Rulf remained crouched beside the open crate for a few moments longer, turning the iron spearhead slowly between his fingers. The sunlight caught along its edge before he lowered it again and let it fall back among the others.
Around him, the Painted Dogs were already bundling what they could carry. Leather straps were tightened around stacks of spearheads, pouches were filled with arrowheads, and the heaviest bars of iron were being lifted between pairs of warriors. Everyone moved quickly now. No one needed to be reminded that two riders had escaped.
The Stone Crows watched in silence.
A few of them exchanged glances as the best pieces of iron disappeared into Painted Dogs hands. One broad-shouldered warrior with a chipped stone axe at his belt finally muttered something in his own tongue, just loud enough for everyone nearby to hear. His eyes stayed fixed on the iron bars being tied up near Harrag.

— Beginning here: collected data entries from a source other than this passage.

(* ===== verification/UnixIoProperties.v ===== *)
(** The channel of unix_io.c as an array of bytes, and what its errors lose. *)

From S2P Require Import Prelude Bitops Bitmap64 UnixIo UnixIoSpec.

Local Open Scope Z_scope.

(** * The array of bytes *)

Record array := mk_array { bytes : list Z; unit_size : Z; shift : Z }.

Inductive io_cmd :=
| IRead (block count : Z)
| IWrite (block count : Z) (data : list Z)
| IWriteByte (off size : Z) (data : list Z)
| IFlush
| ISetBlksize (n : Z).

Definition array_size (a : array) (count : Z) : Z := if count <? 0 then - count else count * unit_size a.
Definition array_loc (a : array) (b : Z) : Z := b * unit_size a + shift a.
Definition with_bytes (a : array) (l : list Z) : array := mk_array l (unit_size a) (shift a).

(** The bytes that are read, and the array afterwards. *)
Definition array_step (x : io_cmd) (a : array) : list Z * array :=
  match x with
  | IRead b count => (read_at (bytes a) (array_loc a b) (array_size a count), a)
  | IWrite b count data =>
      ([], with_bytes a (write_at (bytes a) (array_loc a b) (take (Z.to_nat (array_size a count)) data)))
  | IWriteByte off size data => ([], with_bytes a (write_at (bytes a) (off + shift a) (take (Z.to_nat size) data)))
  | IFlush => ([], a)
  | ISetBlksize n => ([], mk_array (bytes a) n (shift a))
  end.

(** Requests that stay in the file. *)
Definition io_allowed (x : io_cmd) (a : array) : Prop :=
  let len := Z.of_nat (length (bytes a)) in
  match x with
  | IRead b count =>
      0 <= b /\ b + Z.max 0 count < 2 ^ 64 /\ array_size a count < 2 ^ 31 /\ array_loc a b + array_size a count <= len
  | IWrite b count data =>
      0 <= b /\ b + Z.max 0 count < 2 ^ 64 /\ array_size a count < 2 ^ 31 /\ array_loc a b + array_size a count <= len /\
      array_size a count <= Z.of_nat (length data)
  | IWriteByte off size data =>
      0 <= off /\ 0 <= size < 2 ^ 31 /\ off + shift a + size <= len /\ size <= Z.of_nat (length data)
  | IFlush => True
  | ISetBlksize n => 0 < n /\ 4 * n < 2 ^ 31
  end.

Fixpoint array_run (l : list io_cmd) (a : array) : list (Z * list Z) * array :=
  match l with
  | [] => ([], a)
  | x :: l =>
      let (r, a) := array_step x a in
      let (rs, a) := array_run l a in ((0, r) :: rs, a)
  end.

Fixpoint io_allowed_run (l : list io_cmd) (a : array) : Prop :=
  match l with
  | [] => True
  | x :: l => io_allowed x a /\ io_allowed_run l (snd (array_step x a))
  end.

Section io.
Context (read_error write_error : option (Z -> Z -> Z -> Z -> Z -> Z)).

"You already took the best of it."
The Painted Dogs warrior closest to him did not bother looking up.
"We killed the knights."
It was not shouted. It did not need to be. The words landed with the hard simplicity of mountain law.
The Stone Crow warrior's mouth tightened, but he said nothing more. Everyone on that road knew exactly who had started the ambush and whose dead now lay cooling against the rocks. Blood counted first in the mountains. It always had.
Rulf rose at last and brushed the dust from his knees. His scarred face revealed little, but his eyes moved carefully across the road, measuring the plunder, the dead men, and the strain already beginning to show in the shoulders of the Painted Dogs carrying iron.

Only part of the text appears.